To propose that Great Britain should voluntarily give up all authority over her colonies, and leave them to elect their own magistrates, to enact their own laws, and to make peace and war as they might think proper, would be to propose such a measure as never was, and never will be adopted, by any nation in the world.... If it was adapted, however, Great Britain would not only be immediately freed from the whole annual expense of the peace establishment of the colonies, but might settle with them such a treaty of commerce as could effectually secure to her a free trade, more advantageous to the great body of the people, though less so to the merchants, than the monopoly which she at present enjoys.... [I]nstead of turbulent and factious subjects, [they would] become our most faithful, affectionate, and generous allies; and the same sort of parental affection on the one side, and filial respect on the other, might revive between Great Britain and her colonies, which used to subsist between those of ancient Greece and the mother city from which they descended.

--Adam Smith, The Wealth of Nations (1776)

Western imperialism is widely regarded among liberal thinkers today as the most damning indictment of Western culture. As the process unfolded over the past five hundred years, it was accompanied, we are now frequently told, by unconscionable exploitation and in some cases the near total destruction of the indigenous inhabitants of the European colonies, together with widespread slavery and gross abuse of indentured labor, not to mention the rampant destruction of the environment. Moreover, rather than reproaches of this kind waning as the era of European colonialism in Asia and Africa recedes into distant memory, they appear to be increasing.

Today, few undergraduates of European ancestry can complete a degree in the humanities at any Western university without being made thoroughly ashamed of the imperial crimes of their forebears. In the past decade, the leading lights of the "post-colonial" movement in literary criticism, Edward Said, Homi Bhabha, and Gayatri Spivak, have achieved celebrity status for their claims that Western culture is inherently and irrepressibly racist and imperialist. One result is that the old heroes of literary and popular culture, the men who won the West and who explored the wilderness, are now seen as the villains. Their places have been taken by those who fought imperial oppression, the Geronimos, the Gandhis, and the Mandelas. Among the signs of our times are the obligations now routinely assumed by presidents and prime ministers throughout the West to offer apologies and compensation to the descendants of the victims. A new book by a British writer even argues that its imperial record has cost Europe its claim to being civilized.
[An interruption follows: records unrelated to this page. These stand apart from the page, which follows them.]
(** The statements the application sends through [connection.run], with
    their bound parameters. *)
Inductive Stmt : Type :=
| INSERT_INTO_users
    (username password email full_name role avatar address dark_mode : Sql.Value)
| UPDATE_users_SET (sets : list (Users.Col * Sql.Value)) (id : Z)
| UPDATE_users_SET_last_login_CURRENT_TIMESTAMP (id : Z)
| INSERT_INTO_user_watchlist (user_id : Z) (symbol : string)
| DELETE_FROM_user_watchlist (user_id : Z) (symbol : string)
| UPDATE_portfolio_SET (sets : list (Portfolio.Col * Sql.Value)) (id : Z)
| DELETE_FROM_portfolio (id : Z)
| INSERT_INTO_portfolio_positions
    (portfolio_id : Z) (symbol : string)
    (shares purchase_price purchase_date notes : Sql.Value)
| UPDATE_portfolio_positions_SET
    (sets : list (PortfolioPositions.Col * Sql.Value)) (id : Z)
| DELETE_FROM_portfolio_positions (id : Z)
| INSERT_INTO_api_logs
    (user_id : Sql.Value) (endpoint : string) (request_time response_time : Z)
    (success : Z) (error_message : Sql.Value)
| INSERT_INTO_restricted_stocks (symbol : string) (reason : Sql.Value) (added_by : Z)
| INSERT_INTO_featured_stocks
    (symbol : string) (title description start_date end_date : Sql.Value)
    (added_by : Z).

(** What the driver exposes on [this] in the callback of [run]. *)
Record RunResult : Type := mkRun { changes : Z; lastID : Z }.

Definition SQLITE_CONSTRAINT (what : string) : Js.Error :=
  Js.new_Error (String.append "SQLITE_CONSTRAINT: " what).

Definition NOT_NULL_failed (column : string) : Js.Error :=
  SQLITE_CONSTRAINT (String.append "NOT NULL constraint failed: " column).

Definition UNIQUE_failed (columns : string) : Js.Error :=
  SQLITE_CONSTRAINT (String.append "UNIQUE constraint failed: " columns).

Definition FOREIGN_KEY_failed : Js.Error :=
  SQLITE_CONSTRAINT "FOREIGN KEY constraint failed".

(** INTEGER PRIMARY KEY AUTOINCREMENT: one more than the largest rowid
    the table has ever held, [seq], which is at least the largest in
    use. *)
Definition next_id (seq : Z) (ids : list Z) : Z :=
  1 + Z.max seq (fold_right Z.max 0 ids).

Definition user_exists (d : Db) (uid : Z) : bool :=
  existsb (fun u => Users.id u =? uid) (users d).

Definition portfolio_exists (d : Db) (pid : Z) : bool :=
  existsb (fun p => Portfolio.id p =? pid) (portfolio d).

(** The constraints of [users] on a row about to be written, against the
    other rows of the table: NOT NULL first, then the UNIQUE indexes. *)
Definition users_violation (others : list Users.Row) (r : Users.Row)
  : option Js.Error :=
  match find (fun c => Sql.is_null (Users.get c r)) Users.not_null_cols with
  | Some c => Some (NOT_NULL_failed (String.append "users." (Users.col_name c)))
  | None =>
      match find (fun c => existsb (fun o => Sql.same (Users.get c r) (Users.get c o)) others)
                 Users.unique_cols with
      | Some c => Some (UNIQUE_failed (String.append "users." (Users.col_name c)))
      | None => None
      end
  end.

Fixpoint first_violation (others : list Users.Row) (written : list Users.Row)
  : option Js.Error :=
  match written with
  | [] => None
  | r :: rest =>
      match users_violation others r with
      | Some e => Some e
      | None => first_violation others rest
      end
  end.

Definition is_id (i : Z) (r : Users.Row) : bool := Users.id r =? i.

(** [UPDATE users SET ... WHERE id = ?] on the table. *)
Definition update_users (f : Users.Row -> Users.Row) (i : Z) (rows : list Users.Row)
  : list Users.Row :=
  map (fun r => if is_id i r then f r else r) rows.

(** One statement against the database: the new state and what [run]
    reports, or the constraint error and the state unchanged. *)
Definition exec (s : Stmt) (env : Env) (d : Db) : Completion RunResult * Db :=
  match s with
  | INSERT_INTO_users username password email full_name role avatar address dark_mode =>
      let i := next_id (sqlite_sequence env "users") (map Users.id (users d)) in
      let r := Users.mkRow i (Sql.text username) (Sql.text password) (Sql.text email)
                           (Sql.text full_name) (Sql.text role) (Sql.text avatar)
                           (Sql.text address) dark_mode (Sql.INTEGER (now env))
                           Sql.NULL Sql.NULL in
      match users_violation (users d) r with
      | Some e => (Thrown e, d)
      | None => (Returned (mkRun 1 i), with_users d (users d ++ [r]))
      end
  | UPDATE_users_SET sets i =>
      let hit := filter (is_id i) (users d) in
      let others := filter (fun r => negb (is_id i r)) (users d) in
      match first_violation others (map (Users.assign (Users.stored sets)) hit) with
      | Some e => (Thrown e, d)
      | None =>
          (Returned (mkRun (Z.of_nat (length hit)) 0),
           with_users d (update_users (Users.assign (Users.stored sets)) i (users d)))
      end
  | UPDATE_users_SET_last_login_CURRENT_TIMESTAMP i =>
      let hit := filter (is_id i) (users d) in
      (Returned (mkRun (Z.of_nat (length hit)) 0),
       with_users d
         (update_users (Users.set Users.c_last_login (Sql.INTEGER (now env))) i (users d)))
  | INSERT_INTO_user_watchlist uid sym =>
      if existsb (fun w => (UserWatchlist.user_id w =? uid)
                           && String.eqb (UserWatchlist.symbol w) sym)
                 (user_watchlist d)
      then (Thrown (UNIQUE_failed "user_watchlist.user_id, user_watchlist.symbol"), d)
      else if negb (user_exists d uid) then (Thrown FOREIGN_KEY_failed, d)
      else
        let i := next_id (sqlite_sequence env "user_watchlist")
                         (map UserWatchlist.id (user_watchlist d)) in
        (Returned (mkRun 1 i),
         with_user_watchlist d
           (user_watchlist d ++ [UserWatchlist.mkRow i uid sym (now env)]))
  | DELETE_FROM_user_watchlist uid sym =>
      let gone w := (UserWatchlist.user_id w =? uid)
                    && String.eqb (UserWatchlist.symbol w) sym in
      (Returned (mkRun (Z.of_nat (length (filter gone (user_watchlist d)))) 0),
       with_user_watchlist d (filter (fun w => negb (gone w)) (user_watchlist d)))
  | UPDATE_portfolio_SET sets i =>
      let hit := filter (fun p => Portfolio.id p =? i) (portfolio d) in
      if existsb (fun p => Sql.is_null (Portfolio.name p))
                 (map (Portfolio.assign (Portfolio.stored sets)) hit)
      then (Thrown (NOT_NULL_failed "portfolio.name"), d)
      else
        (Returned (mkRun (Z.of_nat (length hit)) 0),
         with_portfolio d
           (map (fun p => if Portfolio.id p =? i
                          then Portfolio.assign (Portfolio.stored sets) p else p)
                (portfolio d)))
  | DELETE_FROM_portfolio i =>
      let hit := filter (fun p => Portfolio.id p =? i) (portfolio d) in
      (** ON DELETE CASCADE on [portfolio_positions.portfolio_id] *)
      let d1 := with_portfolio d (filter (fun p => negb (Portfolio.id p =? i)) (portfolio d)) in
      (Returned (mkRun (Z.of_nat (length hit)) 0),
       if (0 <? Z.of_nat (length hit))
       then with_portfolio_positions d1
              (filter (fun q => negb (PortfolioPositions.portfolio_id q =? i))
                      (portfolio_positions d1))
       else d1)
  | INSERT_INTO_portfolio_positions pid sym shares price date notes =>
      if Sql.is_null shares
      then (Thrown (NOT_NULL_failed "portfolio_positions.shares"), d)
      else if Sql.is_null price
      then (Thrown (NOT_NULL_failed "portfolio_positions.purchase_price"), d)
      else if negb (portfolio_exists d pid) then (Thrown FOREIGN_KEY_failed, d)
      else
        let i := next_id (sqlite_sequence env "portfolio_positions")
                         (map PortfolioPositions.id (portfolio_positions d)) in
        (Returned (mkRun 1 i),
         with_portfolio_positions d
           (portfolio_positions d
              ++ [PortfolioPositions.mkRow i pid sym shares price date (Sql.text notes)]))
  | UPDATE_portfolio_positions_SET sets i =>
      let hit := filter (fun q => PortfolioPositions.id q =? i) (portfolio_positions d) in
      let written := map (PortfolioPositions.assign (PortfolioPositions.stored sets)) hit in
      if existsb (fun q => Sql.is_null (PortfolioPositions.shares q)) written
      then (Thrown (NOT_NULL_failed "portfolio_positions.shares"), d)
      else if existsb (fun q => Sql.is_null (PortfolioPositions.purchase_price q)) written
      then (Thrown (NOT_NULL_failed "portfolio_positions.purchase_price"), d)
      else
        (Returned (mkRun (Z.of_nat (length hit)) 0),
         with_portfolio_positions d
           (map (fun q => if PortfolioPositions.id q =? i
                          then PortfolioPositions.assign (PortfolioPositions.stored sets) q
                          else q)
                (portfolio_positions d)))
  | DELETE_FROM_portfolio_positions i =>
      let hit := filter (fun q => PortfolioPositions.id q =? i) (portfolio_positions d) in
      (Returned (mkRun (Z.of_nat (length hit)) 0),
       with_portfolio_positions d
         (filter (fun q => negb (PortfolioPositions.id q =? i)) (portfolio_positions d)))
  | INSERT_INTO_api_logs uid endpoint request_time response_time success error_message =>
      let fk_ok := match uid with
                   | Sql.NULL => true
                   | Sql.INTEGER u => user_exists d u
                   | Sql.TEXT _ => false
                   end in
      if negb fk_ok then (Thrown FOREIGN_KEY_failed, d)
      else
        let i := next_id (sqlite_sequence env "api_logs") (map ApiLogs.id (api_logs d)) in
        (Returned (mkRun 1 i),
         with_api_logs d
           (api_logs d ++ [ApiLogs.mkRow i uid endpoint request_time response_time
                                         success (Sql.text error_message)]))
  | INSERT_INTO_restricted_stocks sym reason by_ =>
      if existsb (fun r => String.eqb (RestrictedStocks.symbol r) sym) (restricted_stocks d)
      then (Thrown (UNIQUE_failed "restricted_stocks.symbol"), d)
      else if negb (user_exists d by_) then (Thrown FOREIGN_KEY_failed, d)
      else
        let i := next_id (sqlite_sequence env "restricted_stocks")
                         (map RestrictedStocks.id (restricted_stocks d)) in
        (Returned (mkRun 1 i),
         with_restricted_stocks d
           (restricted_stocks d
              ++ [RestrictedStocks.mkRow i sym (Sql.text reason) (now env) by_]))
  | INSERT_INTO_featured_stocks sym title description start_date end_date by_ =>
      if Sql.is_null title
      then (Thrown (NOT_NULL_failed "featured_stocks.title"), d)
      else if negb (user_exists d by_) then (Thrown FOREIGN_KEY_failed, d)
      else
        let i := next_id (sqlite_sequence env "featured_stocks")
                         (map FeaturedStocks.id (featured_stocks d)) in
        (Returned (mkRun 1 i),
         with_featured_stocks d
           (featured_stocks d
              ++ [FeaturedStocks.mkRow i sym (Sql.text title) (Sql.text description)
                                       start_date end_date by_]))
  end.

(** [query(sql, params)]: the rows of a table a WHERE clause keeps. *)
Definition query {R} (table : Db -> list R) (where_ : R -> bool) : M (list R) :=
  fun _ d => (Returned (filter where_ (table d)), d).

(** [getOne(sql, params)]: the first such row, [None] for [undefined]. *)
Definition getOne {R} (table : Db -> list R) (where_ : R -> bool) : M (option R) :=
  fun _ d => (Returned (find where_ (table d)), d).

(** [insert(sql, params)] resolves with [this.lastID]. *)
Definition insert (s : Stmt) : M Z :=
  r <- exec s ;; ret (lastID r).

(** [update(sql, params)] resolves with [this.changes]. *)
Definition update (s : Stmt) : M Z :=
  r <- exec s ;; ret (changes r).

End db.

(** The statements of [createPortfolio] and [removeRestrictedStock]. *)
Module db2.

Inductive Stmt : Type :=
| INSERT_INTO_portfolio (user_id : Z) (name description : Sql.Value)
| DELETE_FROM_restricted_stocks (id : Z).

Definition exec (s : Stmt) (env : Env) (d : Db) : Completion db.RunResult * Db :=
  match s with
  | INSERT_INTO_portfolio uid name description =>
      if Sql.is_null name
      then (Thrown (db.NOT_NULL_failed "portfolio.name"), d)
      else if negb (db.user_exists d uid) then (Thrown db.FOREIGN_KEY_failed, d)
      else
        let i := db.next_id (sqlite_sequence env "portfolio")
                            (map Portfolio.id (portfolio d)) in
        (Returned (db.mkRun 1 i),
         with_portfolio d
           (portfolio d
              ++ [Portfolio.mkRow i uid (Sql.text name) (Sql.text description) (now env)]))
  | DELETE_FROM_restricted_stocks i =>
      let hit := filter (fun r => RestrictedStocks.id r =? i) (restricted_stocks d) in
      (Returned (db.mkRun (Z.of_nat (length hit)) 0),
       with_restricted_stocks d
         (filter (fun r => negb (RestrictedStocks.id r =? i)) (restricted_stocks d)))
  end.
   Over five centuries Europeans, armed with a set of invincible stereotypes,
   devoured tribal society across four continents. The image of the bestial
   and pitiless savage which licensed this onslaught was never more a portrait
   of the Mexica, or the Inca, or the Nama, the Herero, the Tasmanians, or
   even the tigers of humankind, the Apache, than it was an image of Europe's
   own destructive capacity. It is a prevailing irony of this story that as
   the tide of European conquest engulfed tribal peoples, so the colonists'
   civilization succumbed to a savage whom they had so violently condemned.
   But the savage was within themselves.

This quotation is from Mark Cockers Rivers of Blood, Rivers of Gold (1998), which describes the European conquest of the tribal societies of North and Central America, Australia, and Southwest Africa as "one of the great acts of human destruction, comparable to the Nazi holocaust, or the Stalinist purges of the Soviet Union, or the mass slaughters of communist China." It follows another book on the same subject, by the Swedish author Sven Lindquist, called Exterminate All the Brutes (1996), a title derived from Joseph Conrad's Heart of Darkness, which the author claims epitomizes what European imperialism was all about. …
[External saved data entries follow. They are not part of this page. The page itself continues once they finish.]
(** * A statistics web application: the computation engine and its callers

    The development embeds three source files of the application:

    - [src/server.js]: the distribution library, the special functions
      ([erf], [comb], [factorial], [gamma]), the descriptive statistics
      ([calculateStats]), the samplers and the two POST handlers that
      dispatch on a distribution name;
    - [src/client/components/PairedMeanCI.tsx]: [handleCalculate], the
      paired-sample confidence interval;
    - [src/client/components/AIDataGenerator.tsx]: [calculate] of
      [TwoSampleCIComponent], the two-sample confidence interval.

    Numbers.  A JavaScript number is a binary64 number, and the code is
    embedded twice.  Where a statement is about the control flow, about the
    order of the numbers of an array or about the formula a result is
    computed by, a number is modelled by a real number: sums, products,
    quotients, [Math.sqrt], [Math.exp], [Math.log], [Math.sin], [Math.cos]
    and [Math.PI] are the exact ones of the real line, and the statement is
    one that the rounding of these operations leaves as it is.  [Infinity]
    and [-Infinity], which the interval code stores in a bound, are added by
    the type [bound]; [undefined] and [NaN], which an array read out of
    range produces, are the [None] of an [option].  Where JavaScript
    computes [NaN] or an infinite value from finite operands (a division by
    zero, [Math.pow] of a negative base and a fractional exponent), the
    real-valued operation here is total and its value at that point is
    arbitrary; no statement below depends on it.

    Where the rounding decides (the integers [factorial] and [comb] return,
    the threshold the Poisson sampler compares with, a tolerance of
    [normalCDF]), the code is embedded on the binary64 numbers themselves,
    in the modules [Binary64] and [Binary64Arrays]: sums, products,
    quotients and comparisons are those of IEEE 754, and [Math.exp], which
    the language leaves to the engine, is a parameter.

    Effects.  Arrays live in a heap and are passed by reference, and
    [Math.random] reads a tape of draws; both are threaded by the monad [JS]. *)

From Stdlib Require Import Floats.
From Stdlib Require Import Reals Lra Lia ZArith List.
From stdpp Require Import base gmap list strings sorting.

Open Scope string_scope.
Open Scope R_scope.

Set Warnings "-inexact-float".

(** ** Part I: the embedding *)

(** *** Numbers *)

(** The relational operators of the source, [<], [<=], [>], [>=] and [===]
    on numbers, are decided through [decide]. *)

#[global] Instance Rlt_decision : RelDecision Rlt := Rlt_dec.
#[global] Instance Rle_decision : RelDecision Rle := Rle_dec.
#[global] Instance Rgt_decision : RelDecision Rgt := Rgt_dec.
#[global] Instance Rge_decision : RelDecision Rge := Rge_dec.
#[global] Instance Req_decision : EqDecision R := Req_dec_T.

(** [<=] is a total order. *)
#[global] Instance Rle_transitive : Transitive Rle := Rle_trans.

#[global] Instance Rle_antisymm : AntiSymm eq Rle := Rle_antisym.

#[global] Instance Rle_total : Total Rle.
Proof. intros x y. destruct (Rle_lt_dec x y); [left | right]; lra. Qed.

(** [Math.floor], as a number again. *)
Definition Math_floor (x : R) : R := IZR (Zfloor x).

(** [Number.isInteger]. *)
Definition Number_isInteger (x : R) : bool := bool_decide (Math_floor x = x).

(** A comparison one of whose operands is [undefined] is false. *)
Definition num_gt (a b : option R) : bool :=
  match a, b with Some u, Some v => bool_decide (u > v) | _, _ => false end.

Definition num_ge (a b : option R) : bool :=
  match a, b with Some u, Some v => bool_decide (u >= v) | _, _ => false end.

Definition num_le (a b : option R) : bool :=
  match a, b with Some u, Some v => bool_decide (u <= v) | _, _ => false end.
The rest of this article is only available to active members of Questia

Already a member? Log in now.

Notes for this article

Add a new note
If you are trying to select text to create highlights or citations, remember that you must now click or tap on the first word, and then click or tap on the last word.
One moment ...
Default project is now your active project.
Project items

Items saved from this article

This article has been saved
Highlights (0)
Some of your highlights are legacy items.
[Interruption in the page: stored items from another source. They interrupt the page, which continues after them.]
(** * Cryptique: embedding generation and vector migration pipeline

    A shallow embedding of
    - [backend/python/services/embedding_generator.py]
      ([EmbeddingGenerator], [EmbeddingQualityValidator], [EmbeddingOptimizer]),
    - [backend/python/services/vector_migrator.py] ([VectorMigrator]),
    - [backend/python/utils/logger.py] ([LogContext]),
    and the properties the specification states about them.

    Conventions.
    - A Python [float] is an IEEE binary64 number, here a primitive [float];
      a one-dimensional [np.ndarray] is a [list] of them.
    - Code that can raise returns an [outcome]; code that reads or writes the
      objects ([self.cache], [self.progress], files) or calls a collaborator
      (embedding provider, document store, clock) runs in the monad [M] over
      an explicit state.  State changes made before an exception is raised
      persist, as they do in Python.
    - Collaborators that live outside the two services are the fields of the
      class [Env]: every theorem holds for every behaviour they can show. *)

From Stdlib Require Import ZArith QArith Qabs Qminmax Floats Reals Lra Ascii String.
From stdpp Require Import gmap strings list pretty sorting.

Set Warnings "-inexact-float,-abstract-large-number,-register-all".
Set Default Proof Using "Type".

(* ===================================================================== *)
(** ** Python runtime: exceptions and the state-and-exception monad       *)
(* ===================================================================== *)

Module Py.

(** An exception object: its class name and [str(e)]. *)
Inductive exn : Type := Exn (cls : string) (msg : string).

Definition str (e : exn) : string := let 'Exn _ msg := e in msg.
Definition cls_of (e : exn) : string := let 'Exn c _ := e in c.

Definition ValueError (msg : string) : exn := Exn "ValueError" msg.
Definition TypeError (msg : string) : exn := Exn "TypeError" msg.
Definition NameError (msg : string) : exn := Exn "NameError" msg.
(** [KeyError(key)] for a string key: [str(e)] is the [repr] of the key,
      the key between single quotes. *)
Definition KeyError (key : string) : exn := Exn "KeyError" ("'" +:+ key +:+ "'").
Definition FileNotFoundError (msg : string) : exn := Exn "FileNotFoundError" msg.
Definition JSONDecodeError (msg : string) : exn := Exn "JSONDecodeError" msg.

Inductive outcome (A : Type) : Type :=
  | Ok (a : A)
  | Raise (e : exn).
Arguments Ok {A} a.
Arguments Raise {A} e.

(** Sequencing of two steps that can raise. *)
Definition and_then {A B} (o : outcome A) (k : A -> outcome B) : outcome B :=
    match o with Ok a => k a | Raise e => Raise e end.

Definition is_ok {A} (o : outcome A) : bool :=
    match o with Ok _ => true | Raise _ => false end.

(** A computation over a state [S] that returns an [A] or raises. *)
Definition M (S A : Type) : Type := S -> outcome A * S.

Definition ret {S A} (a : A) : M S A := fun s => (Ok a, s).
Definition raise {S A} (e : exn) : M S A := fun s => (Raise e, s).
Definition bind {S A B} (m : M S A) (k : A -> M S B) : M S B :=
    fun s => match m s with
             | (Ok a, s') => k a s'
             | (Raise e, s') => (Raise e, s')
             end.
Definition get {S} : M S S := fun s => (Ok s, s).
Definition gets {S A} (f : S -> A) : M S A := fun s => (Ok (f s), s).
Definition modify {S} (f : S -> S) : M S unit := fun s => (Ok tt, f s).
Definition lift_outcome {S A} (o : outcome A) : M S A := fun s => (o, s).

(** [try: body except Exception as e: handler e]. *)
Definition try_except {S A} (body : M S A) (handler : exn -> M S A) : M S A :=
    fun s => match body s with
             | (Ok a, s') => (Ok a, s')
             | (Raise e, s') => handler e s'
             end.

(** [try: body finally: cleanup]: the cleanup runs on both exits and the
      outcome of the body is kept. *)
Definition try_finally {S A} (body : M S A) (cleanup : S -> S) : M S A :=
    fun s => let '(o, s') := body s in (o, cleanup s').

(** Run a computation over a part [T] of the state [S]. *)
Definition zoom {S T A} (proj : S -> T) (upd : T -> S -> S) (m : M T A) : M S A :=
    fun s => let '(o, t') := m (proj s) in (o, upd t' s).

(** [for x in xs: body x], threading the state, stopping at the first
      exception. *)
Fixpoint for_each {S A} (xs : list A) (body : A -> M S unit) : M S unit :=
    match xs with
    | [] => ret tt
    | x :: xs' => bind (body x) (fun _ => for_each xs' body)
    end.

(** A comprehension whose element computation has effects. *)
Fixpoint map_m {S A B} (f : A -> M S B) (xs : list A) : M S (list B) :=
    match xs with
    | [] => ret []
    | x :: xs' => bind (f x) (fun y => bind (map_m f xs') (fun ys => ret (y :: ys)))
    end.

(** [range(0, stop, step)] for a positive [step]: [0, step, 2*step, ...]
      below [stop]. *)
Definition range_step (stop step : nat) : list nat :=
    (fun k => k * step) <$> seq 0 (Nat.div (stop + step - 1) step).

(** [range(0, stop, step)] for any integer [step]: zero is an error, a
      negative step gives the empty range (the start is not above [stop]). *)
Definition py_range (stop : nat) (step : Z) : outcome (list nat) :=
    if Z.eqb step 0 then Raise (ValueError "range() arg 3 must not be zero")
    else if Z.ltb step 0 then Ok []
    else Ok (range_step stop (Z.to_nat step)).

(** The slice [xs[i:j]]. *)
Definition slice {A} (xs : list A) (i j : nat) : list A := take (j - i) (drop i xs).

End Py.

Export Py.

Declare Scope py_scope.
Delimit Scope py_scope with py.
Notation "x <- m ;; k" := (Py.bind m (fun x => k))
  (at level 100, m at next level, right associativity) : py_scope.
Notation "m ;;; k" := (Py.bind m (fun _ => k))
  (at level 100, right associativity) : py_scope.
Open Scope py_scope.

(* ===================================================================== *)
(** ** numpy on one-dimensional arrays                                     *)
(* ===================================================================== *)

(** The arithmetic a vector routine needs.  The program runs it on binary64
    numbers ([ieee]); read over the real numbers ([exact]) the same routine
    gives the value the floating-point run approximates. *)
Class FloatOps (F : Type) : Type := {
  f_zero : F;
  f_add : F -> F -> F;
  f_sub : F -> F -> F;
  f_mul : F -> F -> F;
  f_div : F -> F -> F;
  f_sqrt : F -> F;
  f_lt : F -> F -> bool;
  f_of_nat : nat -> F
}.

#[export] Instance ieee : FloatOps float := {|
  f_zero := 0%float;
  f_add := PrimFloat.add;
  f_sub := PrimFloat.sub;
  f_mul := PrimFloat.mul;
  f_div := PrimFloat.div;
  f_sqrt := PrimFloat.sqrt;
  f_lt := PrimFloat.ltb;
  f_of_nat := fun n => PrimFloat.of_uint63 (Uint63.of_Z (Z.of_nat n))
|}.

#[export] Instance exact : FloatOps R := {|
  f_zero := 0%R;
  f_add := Rplus;
  f_sub := Rminus;
  f_mul := Rmult;
  f_div := Rdiv;
  f_sqrt := sqrt;
  f_lt := fun x y => if Rlt_dec x y then true else false;
  f_of_nat := INR
|}.

Module Np.

Abbreviation ndarray := (list float).

Section Generic.
Context {F : Type} `{FloatOps F}.

(** [np.sum(v)]. *)
Definition sum (v : list F) : F := fold_left f_add v f_zero.

(** [v.dot(v)]. *)
Definition sqnorm (v : list F) : F :=
      fold_left (fun acc x => f_add acc (f_mul x x)) v f_zero.

(** [np.linalg.norm(v)] for a one-dimensional [v]: [sqrt(v.dot(v))]. *)
Definition linalg_norm (v : list F) : F := f_sqrt (sqnorm v).

(** [np.mean(v)]: the sum over the number of components; [0/0] on an
        empty array. *)
Definition mean (v : list F) : F := f_div (sum v) (f_of_nat (length v)).

(** [np.var(v)]: the mean of the squared deviations from the mean. *)
Definition var (v : list F) : F :=
      let m := mean v in
      mean ((fun x => f_mul (f_sub x m) (f_sub x m)) <$> v).

(** [v / c] for a scalar [c]. *)
Definition div_scalar (v : list F) (c : F) : list F := (fun x => f_div x c) <$> v.
End Generic.

(** [np.any(np.isnan(v))] and [np.any(np.isinf(v))]. *)
Definition any_isnan (v : ndarray) : bool := existsb PrimFloat.is_nan v.
Definition any_isinf (v : ndarray) : bool := existsb PrimFloat.is_infinity v.

(** [np.dot(a, b)] for one-dimensional arguments: shapes must agree. *)
Definition dot (a b : ndarray) : outcome float :=
    if Nat.eqb (length a) (length b)
    then Ok (fold_left (fun acc p => (acc + p.1 * p.2)%float) (zip a b) 0%float)
    else Raise (ValueError "shapes not aligned").

(** [a - b] with numpy broadcasting: equal lengths, or one operand of
      length one. *)
Definition subtract (a b : ndarray) : outcome ndarray :=
    if Nat.eqb (length a) (length b)
    then Ok ((fun p => (p.1 - p.2)%float) <$> zip a b)
    else match a, b with
         | [x], _ => Ok ((fun y => (x - y)%float) <$> b)
         | _, [y] => Ok ((fun x => (x - y)%float) <$> a)
         | _, _ => Raise (ValueError "operands could not be broadcast together")
         end.

Definition is_finite (x : float) : bool :=
    negb (PrimFloat.is_nan x) && negb (PrimFloat.is_infinity x).

(** [sklearn.metrics.pairwise.cosine_similarity([a], [b])[0][0]]: both rows
      are validated (at least one feature, finite entries, same width), each
      is divided by its norm (a zero norm is replaced by one), and the dot
      product of the two is returned. *)
Definition unit_row (v : ndarray) : ndarray :=
    let n := linalg_norm v in
    div_scalar v (if PrimFloat.eqb n 0%float then 1%float else n).

Definition cosine_similarity (a b : ndarray) : outcome float :=
    if Nat.eqb (length a) 0 || Nat.eqb (length b) 0
    then Raise (ValueError "Found array with 0 feature(s)")
    else if negb (forallb is_finite a && forallb is_finite b)
    then Raise (ValueError "Input contains NaN or infinity")
    else if negb (Nat.eqb (length a) (length b))
    then Raise (ValueError "Incompatible dimension for X and Y matrices")
    else dot (unit_row a) (unit_row b).

End Np.

(* ===================================================================== *)
(** ** services/embedding_generator.py: data model                        *)
(* ===================================================================== *)

Module EmbeddingModel.
Inductive t : Type := GEMINI | OPENAI | SENTENCE_TRANSFORMER | HUGGINGFACE | LOCAL.

#[export] Instance eq_dec : EqDecision t.
Proof. solve_decision. Defined.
Highlights saved before July 30, 2012 will not be displayed on their respective source pages.

You can easily re-create the highlights by opening the book page or article, selecting the text, and clicking “Highlight.”

Citations (0)
Some of your citations are legacy items.

Any citation created before July 30, 2012 will labeled as a “Cited page.” New citations will be saved as cited passages, pages or articles.

We also added the ability to view new citations from your projects or the book or article where you created them.

Notes (0)
Bookmarks (0)

You have no saved items from this article

Project items include:
  • Saved book/article
  • Highlights
  • Quotes/citations
  • Notes
  • Bookmarks
Cite this article

Cited article

Citations are available only to our active members.
Buy instant access to cite pages or passages in MLA, APA and Chicago citation styles.

(Einhorn, 1992, p. 25)

(Einhorn 25)

1. Lois J. Einhorn, Abraham Lincoln, the Orator: Penetrating the Lincoln Legend (Westport, CT: Greenwood Press, 1992), 25,

Note: primary sources have slightly different requirements for citation. Please see these guidelines for more information.

Cited article

Liberalism & Imperialism


Text size Smaller Larger Reset View mode
Search within

Search within this article

Look up

Look up a word

  • Dictionary
  • Thesaurus
Please submit a word or phrase above.
Print this page

Print this page

Why can't I print more than one page at a time?

Full screen

matching results for page

    Questia reader help

    How to highlight and cite specific passages

    1. Click or tap the first word you want to select.
    2. Click or tap the last word you want to select, and you’ll see everything in between get selected.
    3. You’ll then get a menu of options like creating a highlight or a citation from that passage of text.

    OK, got it!

    Cited passage

    Citations are available only to our active members.
    Buy instant access to cite pages or passages in MLA, APA and Chicago citation styles.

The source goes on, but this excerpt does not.